When exploring our anger, one thing to be mindful of is excessively critical thoughts coming up around that anger. Every one of us has an inner critic that is shaped by our early experiences and takes the form of destructive thoughts that turn us against ourselves and others.

When anger comes up, this critical inner voice might say, “You should be angry! You should be furious! He always thinks everything is your fault!” Or, it might say something like, “You’re always so angry. If you were a caring person, you would just be nice and let it go.” Neither of these kinds of extremes are reasonable and neither are in our interest.

A good way to tell when this “voice” is drowning out our real point of view is if we start to feel increasingly agitated or upset. Are we having lots of thoughts around our anger? Building a case? Bombarding ourselves with all kinds of defining statements? Are we assuming what another person thinks or feels? These can all be signs that our critical inner voice has taken the wheel and that it is time to reset and rethink this path.

  1. Give yourself what you need to calm down.

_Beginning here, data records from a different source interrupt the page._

Lemma filter_indexes_from (filter : list bool) (n a : nat) (indexes : list nat)
    (i : nat) :
  i ∈ foldl (λ indexes i, if default false (filter !! i) then indexes ++ [i]
                          else indexes) indexes (seq a n)
  ↔ i ∈ indexes ∨ ((a ≤ i < a + n)%nat ∧ filter !! i = Some true).
Proof.
  revert a indexes. induction n as [|n IH]; intros a indexes; simpl.
  - split; [by left|]. intros [?|[? _]]; [done|lia].
  - rewrite IH. destruct (filter !! a) as [[]|] eqn:Ha; simpl.
    + rewrite elem_of_app, list_elem_of_singleton. split.
      * intros [[?| ->]|[? ?]]; [by left|right|right]; (split; [lia|done]).
      * intros [?|[Hr Hi]]; [by left; left|].
        destruct (decide (i = a)) as [->|]; [by left; right|].
        right. split; [lia|done].
    + split.
      * intros [?|[? ?]]; [by left|]. right. split; [lia|done].
      * intros [?|[Hr Hi]]; [by left|].
        destruct (decide (i = a)) as [->|]; [congruence|].
        right. split; [lia|done].
    + split.
      * intros [?|[? ?]]; [by left|]. right. split; [lia|done].
      * intros [?|[Hr Hi]]; [by left|].
        destruct (decide (i = a)) as [->|]; [congruence|].
        right. split; [lia|done].
Qed.

Lemma elem_of_filter_indexes (filter : list bool) (i : nat) :
  i ∈ filter_indexes filter ↔ filter !! i = Some true.
Proof.
  unfold filter_indexes. rewrite filter_indexes_from. split.
  - intros [Hi|[_ ?]]; [|done]. by apply elem_of_nil in Hi.
  - intros Hi. right. split; [|done].
    apply lookup_lt_Some in Hi. lia.
Qed.

Lemma belongs_truthy (n : Node) (i : nat) :
  truthy (belongs n i) = true ↔ _ref n = true ∨ _individuals n !! i = Some true.
Proof.
  unfold truthy, belongs. destruct (_ref n); simpl.
  - split; [by left|done].
  - destruct (_individuals n !! i) as [[]|]; simpl; split; try done.
    + by right.
    + by intros [?|?].
    + by intros [?|?].
Qed.

Lemma filter_included_lookup (g : Graph) (indexes : list nat) (k : Z) (n : Node) :
  filter_included g indexes !! k = Some n
  ↔ _IDMap g !! k = Some n
    ∧ existsb (λ i, truthy (belongs n i)) indexes = true.
Proof.
  unfold filter_included. revert k n.
  refine (map_fold_weak_ind (λ inc m, ∀ k n,
            inc !! k = Some n
            ↔ m !! k = Some n
              ∧ existsb (λ i, truthy (belongs n i)) indexes = true) _ _ _ _ _).
  - intros k n. rewrite !lookup_empty. by split; [|intros [? _]].
  - intros i x m r Hi IH k n.
    destruct (existsb _ indexes) eqn:Hx.
    + rewrite !lookup_insert. destruct (decide (i = k)) as [<-|Hk].
      * split; [intros [= <-]; by split|by intros [? _]].
      * apply IH.
    + rewrite lookup_insert. destruct (decide (i = k)) as [<-|Hk].
      * rewrite IH, Hi. split; [by intros [? _]|].
        intros [[= <-] Hn]. congruence.
      * apply IH.
Qed.

Lemma filter_included_rule (g : Graph) (f : list bool) (k : Z) (n : Node) :
  filter_included g (filter_indexes f) !! k = Some n
  ↔ _IDMap g !! k = Some n
    ∧ (∃ i : nat, f !! i = Some true) ∧ claimed_included f n.
Proof.
  rewrite filter_included_lookup, existsb_exists. unfold claimed_included.
  split.
  - intros (Hk & i & Hi & Hb). split; [done|].
    apply list_elem_of_In, elem_of_filter_indexes in Hi.
    apply belongs_truthy in Hb. split; [by exists i|].
    destruct Hb as [?|?]; [by left|]. right. by exists i.
  - intros (Hk & [i Hi] & Hc). split; [done|].
    destruct Hc as [Href|(j & Hj & Hbit)].
    + exists i. split; [by apply list_elem_of_In, elem_of_filter_indexes|].
      apply belongs_truthy. by left.
    + exists j. split; [by apply list_elem_of_In, elem_of_filter_indexes|].
      apply belongs_truthy. by right.
Qed.

(** C3, as the code has it.  The haplotype-filter derivation of [g] by [f]
    includes a node if and only if the filter has a true entry and the node
    is a reference node or its haplotype bitset has a set bit at an index
    where the filter is true.  When the root of [g] is included, the derived
    graph shares the node map and the root of [g], its forward adjacency is
    the one of [g] restricted to the included nodes (successors kept in the
    order of [g]), its reverse adjacency records the same edges, and its
    insertion order, which is its topological order, is the insertion order
    of [g] restricted to the included nodes.  When the root is not included,
    as for every filter without a true entry, the derivation fails with
    [std::invalid_argument]. *)
Theorem filter_derivation (g : Graph) (f : list bool)
    (Hkeys : keyed_by_id (_IDMap g)) (Hfits : filter_fits g f) :
  (∀ k n, filter_included g (filter_indexes f) !! k = Some n
          ↔ _IDMap g !! k = Some n
            ∧ (∃ i : nat, f !! i = Some true) ∧ claimed_included f n)
  ∧ (filter_included g (filter_indexes f) !! _root g = None →
     Graph_filter g f = Throw invalid_argument)
  ∧ (is_Some (filter_included g (filter_indexes f) !! _root g) →
     ∃ h, Graph_filter g f = Ok h
       ∧ _IDMap h = _IDMap g ∧ _root h = _root g
       ∧ (∀ u, _next_map h !! u
               = induced_next g (included (filter_included g (filter_indexes f))) u)
       ∧ adjacency_consistent h
       ∧ _add_order h
         = filter (λ id, included (filter_included g (filter_indexes f)) id = true)
                  (_add_order g)
       ∧ _toposort h = _add_order h).
Proof.
  split; [intros k n; apply filter_included_rule|].
  set (inc := filter_included g (filter_indexes f)).
  assert (∀ k n, inc !! k = Some n → _IDMap g !! k = Some n) as Hsub.
  { intros k n Hk. by apply filter_included_rule in Hk as [? _]. }
  destruct (_build_derived_edges_spec (with_nodes_of blank_graph g) g inc)
    as [Hnone Hsome]; try done.
  { intros k n Hk. apply (Hkeys k n). by apply Hsub. }
  { intros k [n Hk]. exists n. by apply Hsub. }
  unfold Graph_filter. fold inc. split.
  - intros Hroot. by rewrite (Hnone Hroot).
  - intros Hroot.
    destruct (Hsome Hroot) as (h & -> & Hm & Hr & Ho & Hd & Hp & Hcons & Hnext).
    eexists. split; [reflexivity|]. simpl.
    split_and!; try done.
    apply erase_excluded_filter.
Qed.

Lemma filter_derivation_witness :
  filter_included diamond (filter_indexes [false; false; true]) !! 2 = None
  ∧ ∃ h, Graph_filter diamond [false; false; true] = Ok h
      ∧ _next_map h !! 0 = Some [1]
      ∧ _add_order h = [0; 1; 3].
Proof.
  assert (keyed_by_id (_IDMap diamond)) as Hkeys.
  { unfold keyed_by_id. apply (bool_decide_unpack _). by vm_compute. }
  assert (filter_fits diamond [false; false; true]) as Hfits.
  { unfold filter_fits. apply (bool_decide_unpack _). by vm_compute. }
  destruct (filter_derivation diamond [false; false; true] Hkeys Hfits)
    as (_ & _ & Hok).
  split; [by vm_compute|].
  destruct Hok as (h & Hh & _ & _ & Hnext & _ & Horder & _).
  { eexists. by vm_compute. }
  exists h. split; [done|]. rewrite Hnext, Horder. split; by vm_compute.
Defined.

(** C3, as the claim has it, fails: node [0] of [lone_ref] is a reference
    node, the all-false filter does not include it, and the derivation
    throws. *)
Lemma all_false_filter_excludes_reference :
  _IDMap lone_ref !! 0 = Some (plain_node 0 true 1 [true; true])
  ∧ claimed_included [false; false] (plain_node 0 true 1 [true; true])
  ∧ filter_included lone_ref (filter_indexes [false; false]) !! 0 = None
  ∧ Graph_filter lone_ref [false; false] = Throw invalid_argument.
Proof. split_and!; [by vm_compute|by left|by vm_compute|by vm_compute]. Qed.

(** ** The walk of greatest allele frequency *)















Lemma adjacency_consistent_maps (g g' : Graph) :
  _next_map g' = _next_map g → _prev_map g' = _prev_map g →
  adjacency_consistent g → adjacency_consistent g'.
Proof. unfold adjacency_consistent. by intros -> ->. Qed.







(** ** Invariants of graphs built through the interface *)

Lemma keyed_by_id_run (ops : list op) (g : Graph) :
  keyed_by_id (_IDMap g) → keyed_by_id (_IDMap (run ops g)).
Proof.
  revert g. induction ops as [|o ops IH]; intros g Hg; [done|].
  unfold run. simpl. apply IH. destruct o as [n|u v|id|]; simpl; try done.
  - unfold add_node. destruct (_IDMap g !! _id n) eqn:Hn; [done|]. simpl.
    by apply map_Forall_insert_2.
  - by rewrite (proj1 (add_edge_same_nodes g u v)).
Qed.

Lemma edges_closed_run (ops : list op) (g : Graph) :
  edges_closed g → edges_closed (run ops g).
Proof.
  revert g. induction ops as [|o ops IH]; intros g Hg; [done|].
  unfold run. simpl. apply IH. destruct o as [n|u v|id|]; simpl; try done.
  - unfold add_node. destruct (_IDMap g !! _id n) eqn:Hn; [done|].
    intros a vs Ha. simpl in *. destruct (Hg a vs Ha) as [Hu Hvs].
    assert (∀ k, is_Some (_IDMap g !! k) →
                 is_Some (<[_id n:=n]> (_IDMap g) !! k)) as Hmono.
    { intros k Hk. apply lookup_insert_is_Some'. by right. }
    split; [by apply Hmono|]. eapply Forall_impl; [exact Hvs|]. apply Hmono.
  - unfold add_edge.
    destruct (_IDMap g !! u) as [nu|] eqn:Hu; [|done].
    destruct (_IDMap g !! v) as [nv|] eqn:Hv; [|done].
    intros a vs Ha. simpl in *. rewrite lookup_push_back_at in Ha.
    destruct (decide (u = a)) as [<-|Hne]; [|by apply (Hg a vs)].
    injection Ha as <-. split; [by eexists|].
    apply Forall_app. split.
    + destruct (_next_map g !! u) as [old|] eqn:Hold; [|by constructor].
      by destruct (Hg u old Hold).
    + repeat constructor. by eexists.
Qed.

Lemma before_filter (P : Z → Prop) `{∀ x, Decision (P x)} (order : list Z)
    (u v : Z) :
  before order u v → P u → P v → before (filter P order) u v.
Proof.
  intros (i & j & Hi & Hj & Hlt) Hu Hv.
  rewrite <-(take_drop_middle order i u Hi).
  assert (drop (S i) order !! (j - S i)%nat = Some v) as Hj'.
  { rewrite lookup_drop. rewrite <-Hj. f_equal. lia. }
  rewrite <-(take_drop_middle _ _ v Hj').
  rewrite filter_app, filter_cons_True, filter_app, filter_cons_True by done.
  exists (length (filter P (take i order))),
         (length (filter P (take i order))
          + S (length (filter P (take (j - S i) (drop (S i) order)))))%nat.
  split_and!; [|  |lia].
  - by rewrite lookup_app_r, Nat.sub_diag.
  - rewrite lookup_app_r by lia.
    replace (_ + S _ - _)%nat
      with (S (length (filter P (take (j - S i) (drop (S i) order))))) by lia.
    simpl. by rewrite lookup_app_r, Nat.sub_diag.
Qed.

(** A graph derived from [g] on the nodes kept by [keep] inherits the
    forward direction of the edges of [g]. *)
Lemma derived_respects_edges (g h : Graph) (keep : Z → bool) :
  forward_edges g →
  (∀ u, _next_map h !! u = induced_next g keep u) →
  _toposort h = filter (λ id, keep id = true) (_add_order g) →
  respects_edges h.
Proof.
  intros Hg Hnext Horder u v (vs & Hvs & Hv). rewrite Horder.
  rewrite Hnext in Hvs. unfold induced_next in Hvs.
  destruct (keep u) eqn:Hu; [|done].
  destruct (filter _ (adj (_next_map g) u)) as [|x xs] eqn:Hf; [done|].
  injection Hvs as <-. rewrite <-Hf in Hv.
  apply list_elem_of_filter in Hv as [Hkv Hv].
  apply before_filter; [|done|done]. apply Hg.
  unfold adj in Hv. destruct (_next_map g !! u) as [l|] eqn:Hl.
  - by exists l.
  - by apply elem_of_nil in Hv.
Qed.

Lemma maxaf_walk_unfold (fuel : nat) (g : Graph) (curr : Z) (inc : gmap Z Node) :
  maxaf_walk (S fuel) g curr inc
  = (n ← map_at (_IDMap g) curr;
     match _next_map g !! curr with
     | None => Ok (<[curr := n]> inc)
     | Some succs =>
         first ← vec_at succs 0;
         maxid ← scan_maxaf (_IDMap g) first (drop 1 succs);
         maxaf_walk fuel g maxid (<[curr := n]> inc)
     end).
Proof. reflexivity. Qed.

(** On the cycle [1 -> 2 -> 3 -> 1] the walk uses up every budget. *)
Lemma maxaf_walk_cycle3 (fuel : nat) (x : Z) (inc : gmap Z Node) :
  x = 1 ∨ x = 2 ∨ x = 3 → maxaf_walk fuel cycle3 x inc = Fuel.
Proof.
  revert x inc. induction fuel as [|fuel IH]; intros x inc Hx; [done|].
  assert (∃ n y, _IDMap cycle3 !! x = Some n ∧ _next_map cycle3 !! x = Some [y]
                 ∧ (y = 1 ∨ y = 2 ∨ y = 3)) as (n & y & Hn & Hy & Hyc).
  { destruct Hx as [->|[->| ->]].
    - exists (plain_node 1 true 1 []), 2. split_and!; [by vm_compute..|auto].
    - exists (plain_node 2 true 1 []), 3. split_and!; [by vm_compute..|auto].
    - exists (plain_node 3 true 1 []), 1. split_and!; [by vm_compute..|auto]. }
  rewrite maxaf_walk_unfold. unfold map_at. rewrite Hn, Hy.
  change (vec_at [y] 0) with (Ok y). change (drop 1 [y]) with (@nil Z).
  change (scan_maxaf (_IDMap cycle3) y []) with (Ok y).
  by apply IH.
Qed.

The best way to deal with anger is cleanly and truthfully. It’s okay to be angry. It’s okay to explore where our anger comes from and what it triggers in us. It’s okay to let any feeling wash over us, and it’s okay to be kind to ourselves when we do.

By giving ourselves the time and space to get through intense emotions, we can feel more at ease with them and more in control of what we want to do in relation to them. In our webinar on How to Deal with Anger, Dr. Lisa Firestone spends a good amount of time going over a toolkit of techniques to help us regain our calm in heated moments. These include practices like Name it to Tame It and 4-7-8 Breathing. Whether our anger is being triggered by something painful from our past or something frightening in the present, there are healing ways to get through it.